La première loi sur les droits des patients, dite loi Kouchner, date de 2002. Elle stipule que « Toute personne prend, avec le professionnel de santé et compte tenu des informations et des préconisations qu'il lui fournit, les décisions concernant sa santé ».
Concrètement, « aucun acte médical ni aucun traitement ne peut être pratiqué sans le consentement libre et éclairé de la personne et ce consentement peut être retiré à tout moment », y compris si cela peut entraîner le décès du patient.
Outre l’obligation d’information du patient et son droit au refus du traitement, la loi Kouchner lui donne le droit de désigner une personne de confiance, « qui sera consultée au cas où elle-même serait hors d'état d'exprimer sa volonté et de recevoir l'information nécessaire à cette fin ».

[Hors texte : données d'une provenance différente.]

(* ===== verification/Metrics.v ===== *)
(** * Metrics: the numbers of the report

    [output] of the C file walks the process list once: it skips the block
    requests, assigns [waitingTime = turnAroundTime - burstTime] in each
    real PCB, adds the two times to two accumulators, counts the rows and
    at the end divides the accumulators by the count.  The model keeps the
    numbers and leaves the [fprintf] formatting out.

    - A field the engine never assigned is [None]; arithmetic on it gives
      [None] (C reads an indeterminate value).
    - The accumulators are [float] in C; the sums of the model are exact
      integers, which is what the C sums are below 2^24.
    - The division by [count] is not guarded in C: with no real process it
      is 0.0 / 0, which the model calls [NaN]. *)

From Stdlib Require Import QArith.
From S2P Require Import Prelude Process Queue Engine Generic Invariant Lifecycle Correctness.

#[local] Open Scope Z_scope.

(** ** Definitions *)

(** The accumulators of [output]. *)
Record totals : Type := mkTotals {
  avgTurnAround : option Z;
  avgWaiting : option Z;
  count : Z
}.

(** [acc += (float) t], where [t] may be indeterminate. *)
Definition add_time (acc t : option Z) : option Z :=
  match acc, t with
  | Some a, Some x => Some (a + x)
  | _, _ => None
  end.

(** [ref->waitingTime = ref->turnAroundTime - ref->burstTime]. *)
Definition output_row (n : node) : node :=
  set_waitingTime (option_map (λ t, t - burstTime n) (turnAroundTime n)) n.

Definition add_row (n : node) (t : totals) : totals :=
  mkTotals (add_time (avgTurnAround t) (turnAroundTime n))
           (add_time (avgWaiting t) (waitingTime n))
           (count t + 1).

(** One turn of the loop of [output]: the PCBs seen so far, as they are
    now, and the accumulators. *)
Definition output_step (acc : list node * totals) (n : node) : list node * totals :=
  if processId n >? 1000 then (acc.1 ++ [n], acc.2)
  else let n' := output_row n in (acc.1 ++ [n'], add_row n' acc.2).

Definition output (l : list node) : list node * totals :=
  foldl output_step ([], mkTotals (Some 0) (Some 0) 0) l.

(** What [sum / count] prints. *)
Inductive average : Type :=
  | NaN
  | Indeterminate
  | Avg (q : Q).

Definition divide (sum : option Z) (count : Z) : average :=
  match sum with
  | None => Indeterminate
  | Some z => if count =? 0 then NaN else Avg (z # Z.to_pos count)
  end.

(** The two averages of the last line of the report: waiting time, then
    turnaround time. *)
Definition averages (t : totals) : average * average :=
  (divide (avgWaiting t) (count t), divide (avgTurnAround t) (count t)).

(** The whole program after parsing: load, schedule, report. *)
Definition simulate (policy tq : Z) (fuel : nat) (evs : list event)
  : res (list node * totals) :=
  do s <- schedule policy tq fuel fuel (boot (load evs));
  Ok (output (procs s)).

(** *** Reference definitions *)

(** The PCB of a position after [output]. *)
Definition reported (n : node) : node :=
  if is_interrupt n then n else output_row n.

(** The sum of a field over a list, indeterminate as soon as one is. *)
Definition sum_field (f : node → option Z) (l : list node) : option Z :=
  foldr (λ n acc, add_time acc (f n)) (Some 0) l.

Definition real (l : list node) : list node :=
  filter (λ n, is_interrupt n = false) l.

Definition totals_of (l : list node) : totals :=
  mkTotals (sum_field turnAroundTime (real l))
           (sum_field waitingTime (real l))
           (Z.of_nat (length (real l))).

(** * Theorems *)

Lemma add_time_assoc a b c :
  add_time (add_time a b) c = add_time a (add_time b c).
Proof. destruct a, b, c; simpl; f_equal; lia. Qed.

Lemma add_time_comm a b : add_time a b = add_time b a.
Proof. destruct a, b; simpl; f_equal; lia. Qed.

Lemma sum_field_snoc f l n :
  sum_field f (l ++ [n]) = add_time (sum_field f l) (f n).
Proof.
  unfold sum_field. induction l as [|m l IH]; simpl.
  - done.
  - rewrite IH, !add_time_assoc. f_equal. apply add_time_comm.
Qed.

Lemma real_snoc l n :
  real (l ++ [n]) = if is_interrupt n then real l else real l ++ [n].
Proof.
  unfold real. rewrite filter_app, filter_cons, filter_nil.
  destruct (is_interrupt n); simpl; [by rewrite app_nil_r|done].
Qed.

Lemma output_snoc l n : output (l ++ [n]) = output_step (output l) n.
Proof. unfold output. by rewrite foldl_snoc. Qed.

Lemma is_interrupt_reported n : is_interrupt (reported n) = is_interrupt n.
Proof. unfold reported. by destruct (is_interrupt n) eqn:Hn. Qed.

Lemma output_closed l :
  output l = (reported <$> l, totals_of (reported <$> l)).
Proof.
  induction l as [|n l IH] using rev_ind; [done|].
  rewrite output_snoc, IH, fmap_app. change (reported <$> [n]) with [reported n].
  unfold totals_of. rewrite real_snoc, is_interrupt_reported.
  unfold output_step, reported, is_interrupt. simpl.
  destruct (processId n >? 1000) eqn:Hn; [done|].
  unfold add_row. simpl. rewrite !sum_field_snoc, length_app. simpl.
  do 2 f_equal. lia.
Qed.

(** C33: [output] leaves the block requests as they are, gives every real
    PCB the waiting time [turnAroundTime - burstTime] and changes nothing
    else in it; its accumulators hold the sums of the turnaround and
    waiting times of the real PCBs and their number. *)
Theorem output_spec (l : list node) :
  output l = (reported <$> l, totals_of (reported <$> l)) ∧
  ∀ n, n ∈ (output l).1 → is_interrupt n = false →
    waitingTime n = (λ t, t - burstTime n) <$> turnAroundTime n.
Proof.
  split; [apply output_closed|]. rewrite output_closed. simpl.
  intros n (m & -> & _)%list_elem_of_fmap Hn.
  unfold reported in *. destruct (is_interrupt m) eqn:Hm; [congruence|done].
Qed.

Lemma real_no_process l :
  Forall (λ n, is_interrupt n = true) l → real (reported <$> l) = [].
Proof.
  induction 1 as [|n l Hn _ IH]; [done|].
  unfold real in *. rewrite fmap_cons, filter_cons, is_interrupt_reported, Hn. by simpl.
Qed.

(** C34: with no real process in the list, both averages of the report
    are 0.0 / 0, not a number: the division by [count] is not guarded. *)
Theorem averages_empty_NaN (l : list node) :
  Forall (λ n, is_interrupt n = true) l →
  averages (output l).2 = (NaN, NaN).
Proof.
  intros Hl. rewrite output_closed. unfold averages, totals_of. cbn [snd avgWaiting
    avgTurnAround count]. by rewrite (real_no_process l Hl).
Qed.

Lemma averages_empty_NaN_witness :
  averages (output (load [mkEvent 0 3 1])).2 = (NaN, NaN).
Proof.
  apply (averages_empty_NaN (load [mkEvent 0 3 1])).
  repeat constructor.
Defined.

Lemma simulate_Ok policy tq fuel evs r :
  simulate policy tq fuel evs = Ok r →
  ∃ s', schedule policy tq fuel fuel (boot (load evs)) = Ok s' ∧ r = output (procs s').
Proof. unfold simulate. intros Hs. bind_inv Hs. naive_solver. Qed.

(** C7: when the whole program ends under one of the four policies, the
    row of every real process satisfies the metric equations: its
    turnaround time is its completion time minus its arrival time, its
    waiting time is its turnaround time minus its burst time, and its
    identity, arrival time and burst time are those of its record. *)
Theorem simulate_metrics (policy tq : Z) (fuel : nat) (evs : list event)
    (r : list node * totals) (i : nat) :
  1 ≤ policy ≤ 4 → simulate policy tq fuel evs = Ok r →
  (i < length evs)%nat → is_interrupt (load evs !!! i) = false →
  ∃ c, completionTime (r.1 !!! i) = Some c ∧
       turnAroundTime (r.1 !!! i) = Some (c - arrivalTime (load evs !!! i)) ∧
       waitingTime (r.1 !!! i) =
         Some (c - arrivalTime (load evs !!! i) - burstTime (load evs !!! i)) ∧
       static (r.1 !!! i) = static (load evs !!! i).
Proof.
  intros Hp (s' & Hrun & ->)%simulate_Ok Hi Hint.
  pose proof (boot_initial evs) as Hinit.
  pose proof (schedule_exit _ _ _ _ _ _ Hinit Hp Hrun) as [_ Hlen].
  simpl in Hlen. rewrite input_length in Hlen.
  destruct (schedule_books _ _ _ _ _ _ i Hinit Hp Hrun) as [Hst Hb].
  { simpl. by rewrite input_length. }
  simpl in Hst, Hb. destruct (Hb Hint) as (_ & _ & c & _ & Hc & Hta).
  rewrite output_closed. simpl. rewrite (list_lookup_total_fmap reported) by lia.
  injection Hst as Hid Harr Hbt.
  assert (is_interrupt (procs s' !!! i) = false) as Hint'.
  { unfold is_interrupt in *. by rewrite Hid. }
  exists c. unfold reported. rewrite Hint'. simpl.
  rewrite Hc, Hta, Hbt. simpl. split_and!; [done..|]. unfold static. simpl. congruence.
Qed.


Lemma simulate_metrics_witness :
  ∃ c, completionTime ((output (procs (final_of
         (schedule 2 0 30 30 (boot (load sample_events)))))).1 !!! 1%nat) = Some c ∧
       turnAroundTime ((output (procs (final_of
         (schedule 2 0 30 30 (boot (load sample_events)))))).1 !!! 1%nat) =
         Some (c - arrivalTime (load sample_events !!! 1%nat)) ∧
       waitingTime ((output (procs (final_of
         (schedule 2 0 30 30 (boot (load sample_events)))))).1 !!! 1%nat) =
         Some (c - arrivalTime (load sample_events !!! 1%nat)
                 - burstTime (load sample_events !!! 1%nat)) ∧
       static ((output (procs (final_of
         (schedule 2 0 30 30 (boot (load sample_events)))))).1 !!! 1%nat) =
         static (load sample_events !!! 1%nat).
Proof.
  apply (simulate_metrics 2 0 30 sample_events _ 1%nat).
  - lia.
  - vm_compute. reflexivity.
  - simpl. lia.
  - reflexivity.
Defined.

(** ** The report of a run that was not scheduled *)

Lemma real_reported l : real (reported <$> l) = reported <$> real l.
Proof.
  induction l as [|n l IH]; [done|]. unfold real in *.
  rewrite fmap_cons, !filter_cons, is_interrupt_reported.
  destruct (decide (is_interrupt n = false)); [|done]. by rewrite fmap_cons, IH.
Qed.

Lemma sum_field_unassigned f l :
  l ≠ [] → Forall (λ n, f n = None) l → sum_field f l = None.
Proof.
  intros Hl Hf. destruct Hf as [|n l Hn _]; [done|].
  unfold sum_field. simpl. rewrite Hn. by destruct (foldr _ _ l).
Qed.

Lemma reported_new_node id a b :
  completionTime (reported (new_node id a b)) = None ∧
  turnAroundTime (reported (new_node id a b)) = None ∧
  waitingTime (reported (new_node id a b)) = None.
Proof. unfold reported. by destruct (is_interrupt _). Qed.

(** C35: with a policy number outside 1..4 the program still writes its
    report, from PCBs no scheduling function has touched: whatever the
    input, the run returns, and the completion, turnaround and waiting
    time of every row are fields that were never assigned; with at least
    one process in the file both averages are computed from such fields. *)
Theorem invalid_policy_report (policy tq : Z) (fuel : nat) (evs : list event) :
  ¬ (1 ≤ policy ≤ 4) →
  ∃ r, simulate policy tq fuel evs = Ok r ∧
    length r.1 = length evs ∧
    (∀ n, n ∈ r.1 →
       completionTime n = None ∧ turnAroundTime n = None ∧ waitingTime n = None) ∧
    (real (load evs) ≠ [] → averages r.2 = (Indeterminate, Indeterminate)).
Proof.
  intros Hp. exists (output (load evs)). unfold simulate.
  rewrite schedule_invalid_policy, res_bind_ret_l by done. split; [done|].
  rewrite output_closed. cbn [fst snd].
  assert (∀ n, n ∈ reported <$> load evs →
            completionTime n = None ∧ turnAroundTime n = None ∧ waitingTime n = None)
    as Hrows.
  { intros n (m & -> & (id & a & b & ->)%load_new_node)%list_elem_of_fmap.
    apply reported_new_node. }
  split; [by rewrite length_fmap, input_length|]. split; [exact Hrows|].
  intros Hreal. unfold averages, totals_of. cbn [avgWaiting avgTurnAround count].
  rewrite !sum_field_unassigned; [done|..]; rewrite ?real_reported;
    try (by destruct (real (load evs)));
    apply Forall_forall; intros n Hn; apply Hrows;
    rewrite <- real_reported in Hn; unfold real in Hn;
    by apply list_elem_of_filter in Hn as [_ Hn].
Qed.

Lemma invalid_policy_report_witness :
  ∃ r, simulate 0 2 10 sample_events = Ok r ∧
    length r.1 = length sample_events ∧
    (∀ n, n ∈ r.1 →
       completionTime n = None ∧ turnAroundTime n = None ∧ waitingTime n = None) ∧
    averages r.2 = (Indeterminate, Indeterminate).
Proof.
  destruct (invalid_policy_report 0 2 10 sample_events) as (r & Hrun & Hlen & Hrows & Havg);
    [lia|].
  exists r. split_and!; [exact Hrun|exact Hlen|exact Hrows|]. apply Havg. by vm_compute.
Defined.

La loi Leonetti (2005) va un pas plus loin en indiquant que les traitements ne doivent pas être poursuivis par une « obstination déraisonnable ». Elle fait obligation de dispenser des soins palliatifs, dont l’accès à tous est prévu par une loi de 1999.
Des traitements antidouleurs efficaces peuvent être administrés en fin de vie, même s’il en résulte une mort plus rapide.
La loi Claeys-Leonetti de 2016 renforce encore un peu plus les droits des patients :
- les directives anticipées, auparavant consultatives, s’imposent désormais au médecin
- le témoignage de la personne de confiance, désignée au préalable par le patient, prime sur toute autre parole (y compris celle de la famille ou d’autres proches).